GPs have been asked to identify patients taking a certain anti-epileptic drug amidst supply shortages.
Some forms of Trileptal – a branded version of oxcarbazepine – will be out of stock until mid-July, the Department of Health and Social Care has warned.
The 300mg tablets will be going out of stock from late June and the 600mg tablets are already out of stock, the medicines supply notice said.
Trileptal 150mg tablets and 60mg/ml oral suspension remains available ‘but cannot meet an increase in demand’, it added.
Primary care teams have been asked to identify and prioritise patients taking Trileptal – manufactured by Novartis – who might not have enough supply to last until stocks come back in.
Patients taking the medication for trigeminal neuralgia should be moved to the generic version of the drug to reserve supplies for patients with epilepsy, the notice said.

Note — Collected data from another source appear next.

(** * hewpao-frontend: the paginated product list and the detail-page edit toggle

  A shallow embedding of the component-local state logic of
  [src/app/component/ProductCard.tsx] (the list view with "load more") and
  of the product detail page (edit / cancel / confirm), followed by the
  properties the specification states about them.

  React state cells ([useState], [useRef]) become fields of a record and
  every handler becomes a function from state to state.  State writes that
  React batches within one handler are applied in program order. *)

From stdpp Require Import base numbers list strings gmap pretty.

Open Scope Z_scope.

(** ** JavaScript values carried by a product record *)

Module Js.

(** The primitive values a decoded JSON record can hold.  A property that
    is not there reads as [undefined]; it is the [None] of a lookup.
    Numbers are the integers (identifiers and page counters stay far below
    2^53, decoded JSON has no NaN). *)
Inductive JsVal : Type :=
| JNull
| JBool (b : bool)
| JNum (n : Z)
| JStr (s : string).

#[global] Instance JsVal_eq_dec : EqDecision JsVal.
Proof. solve_decision. Defined.

(** [a === b] on primitives (and [undefined]). *)
Definition strict_eq (a b : option JsVal) : bool :=
  match a, b with
  | None, None => true
  | Some JNull, Some JNull => true
  | Some (JBool x), Some (JBool y) => Bool.eqb x y
  | Some (JNum x), Some (JNum y) => Z.eqb x y
  | Some (JStr x), Some (JStr y) => String.eqb x y
  | _, _ => false
  end.

(** Truthiness, as used by [!v] and [v && ...]. *)
Definition truthy (v : option JsVal) : bool :=
  match v with
  | None => false
  | Some JNull => false
  | Some (JBool b) => b
  | Some (JNum n) => negb (Z.eqb n 0)
  | Some (JStr s) => negb (String.eqb s "")
  end.

(** [String(v)]. *)
Definition String_ (v : option JsVal) : string :=
  match v with
  | None => "undefined"
  | Some JNull => "null"
  | Some (JBool true) => "true"
  | Some (JBool false) => "false"
  | Some (JNum n) => pretty n
  | Some (JStr s) => s
  end.

End Js.

Import Js.

(** A product is a JavaScript object: a finite map from property names to
  values.  [p !! "id"] is [p.id]. *)
Abbreviation Product := (gmap string JsVal).

Definition id_of (p : Product) : option JsVal := p !! "id".

(** ** The list view, [ProductCard] *)

Module ProductCard.

(** What [useGetPaginatedProductRequests] hands to the component. *)
Inductive DataField : Type :=
| DataUndefined                      (* no [data] property *)
| DataNull                           (* [data: null] *)
| DataNotArray                       (* an object, a string, a number ... *)
| DataArray (items : list Product).

Inductive ProductData : Type :=
| NoProductData                      (* [undefined] while nothing is loaded *)
| ProductDataObj (data : DataField).

Record QueryResult : Type := mkQueryResult {
  productData : ProductData;
  error : bool                       (* truthiness of the [error] value *)
}.

Record State : Type := mkState {
  page : Z;
  hasMore : bool;
  allProducts : list Product;
  isLoadingMore : bool;
  lastLoadedPage : Z;                (* [lastLoadedPage.current] *)
  refetchCalls : nat                 (* calls of [productFetch()] so far *)
}.

Definition initial : State :=
  {| page := 1; hasMore := true; allProducts := [];
     isLoadingMore := false; lastLoadedPage := 0; refetchCalls := 0 |}.

Definition pageSize : Z := 8.
(** * A shallow embedding of the py2dist build orchestrator

    Sources: [src/py2dist/compiler.py] (file resolution, build driver,
    output collection) and [src/py2dist/cli.py] (exclusion parsing and the
    command-line driver).  Paths are POSIX strings, [os.path.sep = "/"]. *)

From Stdlib Require Import String Ascii List Bool Arith Lia Permutation.
Import ListNotations.
Open Scope string_scope.

(** ** Python string and path helpers *)

(** [str.startswith] *)
Definition startswith (s pre : string) : bool := String.prefix pre s.

(** [str.endswith]: some suffix of [s] equals [suf]. *)
Fixpoint endswith (s suf : string) : bool :=
  String.eqb s suf ||
  match s with
  | EmptyString => false
  | String _ s' => endswith s' suf
  end.

(** [str.lower] on ASCII. *)
Definition lower_ascii (c : ascii) : ascii :=
  let n := nat_of_ascii c in
  if ((65 <=? n) && (n <=? 90))%nat then ascii_of_nat (n + 32)%nat else c.

Fixpoint lower (s : string) : string :=
  match s with
  | EmptyString => EmptyString
  | String c s' => String (lower_ascii c) (lower s')
  end.

Fixpoint has_char (c : ascii) (s : string) : bool :=
  match s with
  | EmptyString => false
  | String a s' => Ascii.eqb a c || has_char c s'
  end.

(** [str.rfind] for one character; [None] stands for Python's [-1]. *)
Fixpoint rfind (c : ascii) (s : string) : option nat :=
  match s with
  | EmptyString => None
  | String a s' =>
      match rfind c s' with
      | Some i => Some (S i)
      | None => if Ascii.eqb a c then Some 0 else None
      end
  end.

Fixpoint all_dots (s : string) : bool :=
  match s with
  | EmptyString => true
  | String a s' => Ascii.eqb a "." && all_dots s'
  end.

(** [posixpath.splitext] (via [genericpath._splitext]): the extension starts
    at the last dot of the base name, unless the base name is only dots up
    to that point. *)
Definition splitext (p : string) : string * string :=
  match rfind "." p with
  | None => (p, "")
  | Some di =>
      let start := match rfind "/" p with None => 0 | Some si => S si end in
      if (start <=? di)%nat then
        if negb (all_dots (substring start (di - start)%nat p))
        then (substring 0 di p, substring di (String.length p - di)%nat p)
        else (p, "")
      else (p, "")
  end.

(** [posixpath.join] of two components. *)
Definition join (a b : string) : string :=
  if startswith b "/" then b
  else if String.eqb a "" then b
  else if endswith a "/" then a ++ b
  else a ++ "/" ++ b.

(** ** [get_files_in_dir] and the source tree *)

(** The extension filter [ext_names]: [None] is ["*"], [Some es] a list of
    lower-cased extensions. *)
Definition ext_names (l : list string) : option (list string) :=
  Some (map lower l).

Definition all_exts : option (list string) := None.

(** The extension [match_ext] looks at: the whole name for dot files. *)
Definition ext_of (fname : string) : string :=
  if startswith fname "." then fname else snd (splitext fname).

Definition match_ext (exts : option (list string)) (fname : string) : bool :=
  match exts with
  | None => true
  | Some es => existsb (String.eqb (lower (ext_of fname))) es
  end.

(** A file found by [os.walk] under the source directory: the walk root
    relative to the source directory ([root[base_len:].lstrip(sep)]) and
    the file name. *)
Record entry := mkEntry { e_dir : string; e_name : string }.

(** The source tree: its sub-directories (relative, in normal form) and its
    files in [os.walk] order. *)
Record src_tree := mkTree { st_dirs : list string; st_files : list entry }.

Definition rel_path (e : entry) : string := join (e_dir e) (e_name e).

(** [get_files_in_dir(source_dir, True, 1, exts)]. *)
Definition get_files_in_dir_rel (T : src_tree) (exts : option (list string))
  : list string :=
  map rel_path (filter (fun e => match_ext exts (e_name e)) (st_files T)).

(** Files as [os.walk] produces them: a non-empty name without separator,
    and a relative directory without leading, trailing or doubled
    separator. *)
Fixpoint no_double_slash (s : string) : bool :=
  match s with
  | EmptyString => true
  | String c s' => negb (Ascii.eqb c "/" && startswith s' "/") && no_double_slash s'
  end.
Lemma sameCore_openedNodes t v x : sameCore t (set_openedNodes (Vec.set v x) t).
Proof. repeat split; try done. cbn. apply size_set. Qed.

Lemma sameCore_valences_set t v x : sameCore t (set_valences (Vec.set v x) t).
Proof. repeat split; try done. cbn. apply size_set. Qed.

Lemma sameCore_valences_upd t v f : sameCore t (set_valences (Vec.upd v f) t).
Proof. repeat split; try done. cbn. apply size_upd. Qed.

Lemma sameCore_ufFind t u : sameCore t (fst (ufFind t u)).
Proof. unfold ufFind. destruct (UFOps.find (ufHeap t) u). by repeat split. Qed.

Lemma grows_log t msg : grows t (log msg t).
Proof.
  repeat split; try done; try (exists []; by rewrite app_nil_r).
  by exists msg.
Qed.

Lemma grows_printTime t s n l : grows t (printTime cfg scalars_ s n l t).
Proof. timings. apply grows_log. Qed.

Lemma grows_assign t v a : grows t (updateCorrespondingArc v a t).
Proof.
  repeat split; try done; try (exists []; by rewrite app_nil_r).
  - cbn. apply size_set.
  - intros H w id Hw. apply H. unfold corresp, updateCorrespondingArc in *. cbn in Hw.
    destruct (Z.eq_dec w v) as [->|Hne]; [|by rewrite get_set_ne in Hw].
    destruct (decide (0 <= v < Vec.size (vert2tree t))) as [Hin|Hout].
    + by rewrite get_set_eq in Hw.
    + by rewrite set_out in Hw.
Qed.
Definition abcHeader (composition : Composition) (instrumentName : string) : string :=
  ("X:1" ++ nl ++ "T:" ++ title composition ++ nl
   ++ match subtitle composition with
      | Some (String c r) => "T:" ++ String c r ++ nl
      | _ => ""
      end
   ++ "C:" ++ composer composition ++ nl
   ++ "%%titlefont Playfair-Display 48" ++ nl
   ++ "%%subtitlefont Playfair-Display 24" ++ nl
   ++ "%%composerfont Inter 12" ++ nl ++ "%%staffsep 45" ++ nl
   ++ "%%syssep 45" ++ nl ++ "%%staffnames 1" ++ nl ++ "%%score {RH | LH}" ++ nl
   ++ "L:1/8" ++ nl ++ "Q:1/4=" ++ Str.ofZ (tempo composition) ++ nl
   ++ "M:4/4" ++ nl ++ "K:Am" ++ nl
   ++ "V:RH clef=treble name=" ++ String (ascii_of_nat 34) instrumentName
   ++ String (ascii_of_nat 34) nl ++ "V:LH clef=bass" ++ nl)%string.

Definition instrumentLabel (i : InstrumentType) : string :=
  match i with
  | Piano => "Piano" | Violin => "Violin" | Cello => "Cello" | Flute => "Flute"
  | Clarinet => "Clarinet" | Trumpet => "Trumpet" | Harp => "Harp"
  | Percussion => "Percussion"
  end.

(** What the end of a line appends after the bar of measure [m]. *)
Definition lineTail (lhMap : gmap Z (list TimedNote) * list Z) (total m : Z)
  : option string :=
  bars ← mapM (λ lm, (λ s, s ++ "| ")%string <$> renderMeasure lhMap lm) (lineMeasures m);
  let lineIndex := m / barsPerLine in
  let meterOff := if lineIndex =? 0 then ("M:none" ++ nl)%string else EmptyString in
  let pageBreak := if (Z.rem (lineIndex + 1) linesPerPage =? 0) && (m <? total - 1)
                   then ("%%newpage" ++ nl)%string else EmptyString in
  Some (nl ++ "[V:LH clef=bass] " ++ Str.concat bars ++ nl ++ meterOff ++ pageBreak)%string.
(** [transform_null_operator_to_filter] *)
Definition transform_null_operator_to_filter (filter_key : string) (filter_value : pyval)
  : result (string * pyval) :=
  match filter_value with
  | PyBool b => Ok (if b then "IS NULL" else "IS NOT NULL", PyNone)
  | _ => Err (ErrIsNullNotBool filter_key)
  end.

(** [transform_regex_operator_to_filter]: the value is escaped when the
    operator's template is one of the values of
    [_STRING_REGEX_OPERATOR_TABLE]. *)
Definition transform_regex_operator_to_filter (operator filter_key : string)
  (filter_value : pyval) (property_obj : property) : result (string * pyval) :=
  match p_deflate property_obj filter_value with
  | None => Err (ErrDeflate filter_key)
  | Some (PyStr s) =>
      let s' := if in_strings operator (dict_values _STRING_REGEX_OPERATOR_TABLE)
                then Py.re_escape s else s in
      Ok (_SPECIAL_OPERATOR_REGEX, PyStr (Py.format1 operator s'))
  | Some _ => Err (ErrRegexNotString filter_key)
  end.

(** [transform_operator_to_filter] *)
Definition transform_operator_to_filter (operator filter_key : string)
  (filter_value : pyval) (property_obj : property) : result (string * pyval) :=
  if String.eqb operator _SPECIAL_OPERATOR_IN then
    transform_in_operator_to_filter operator filter_key filter_value property_obj
  else if String.eqb operator _SPECIAL_OPERATOR_ISNULL then
    transform_null_operator_to_filter filter_key filter_value
  else if in_strings operator (dict_values _REGEX_OPERATOR_TABLE) then
    transform_regex_operator_to_filter operator filter_key filter_value property_obj
  else
    match p_deflate property_obj filter_value with
    | Some d => Ok (operator, d)
    | None => Err (ErrDeflate filter_key)
    end.

(** Splitting a filter key: [prop, operator = key.rsplit("__")] and
    [operator = OPERATOR_TABLE[operator]], or the key itself with ["="]. *)
Definition split_filter_key (key : string) : result (string * string) :=
  if Py.contains "__" key then
    match Py.rsplit_dunder key with
    | [prop; op] =>
        match dict_get OPERATOR_TABLE op with
        | Some operator => Ok (prop, operator)
        | None => Err (ErrUnknownOperator op)
        end
    | _ => Err (ErrUnpack key)
    end
  else Ok (key, "=").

And any patients with epilepsy who need to be switched to the generic drug, should be monitored for adverse effects and worsening seizure control.
Those who have to be switched to the generic as a result of the supply issues should be reassured they are receiving the same drug at the same dose, and to report any side effects or loss of seizure control, DHSC said.
Where generic alternatives are not appropriate, advice should be sought from specialists on management options, the notice added.
Secondary care teams have been asked to start no new patients on Trileptal branded tablets until the medicines shortage has been resolved.
Epilepsy Action noted there had been fluctuating supply problems since April with different doses or formulations unavailable at different times.
David Thornton, advice team leader at Epilepsy Action, said: ‘It’s concerning to see that multiple formulations of Trileptal have been unavailable.
‘Oxcarbazepine is a category 2 medicine, so for many people it will have been decided by them and their doctor that they should stay on Trileptal where possible.
‘If anyone has concerns about supply of their medicine or taking a different version, they can speak to their doctor or pharmacist for advice.
‘While not ideal, for most people it’s safer to take a different version of their medicine than to run out and stop taking medicine completely.’
Professor Azeem Majeed, GP and professor of primary care and public health at Imperial College London said for people with epilepsy, using the same brand of medication was important for reasons such as consistency and bioavailability of active ingredients, and to maintain good seizure control.
‘For this particular drug, the number of patients using Trileptal in a typical practice may not be high but whenever there is a shortage of a drug, this adds to the workload of primary care teams (both general practices and pharmacies), as well being frustrating and stressful for patients.’
He added that ongoing shortages of common drugs in recent years – which has included HRT among other products – had lead to considerable extra workload for general practices and pharmacies.
‘We do need a more active approach from the Government which needs to work with manufacturers, importers and wholesalers of drugs to ensure that the NHS has a consistent supply of drugs.’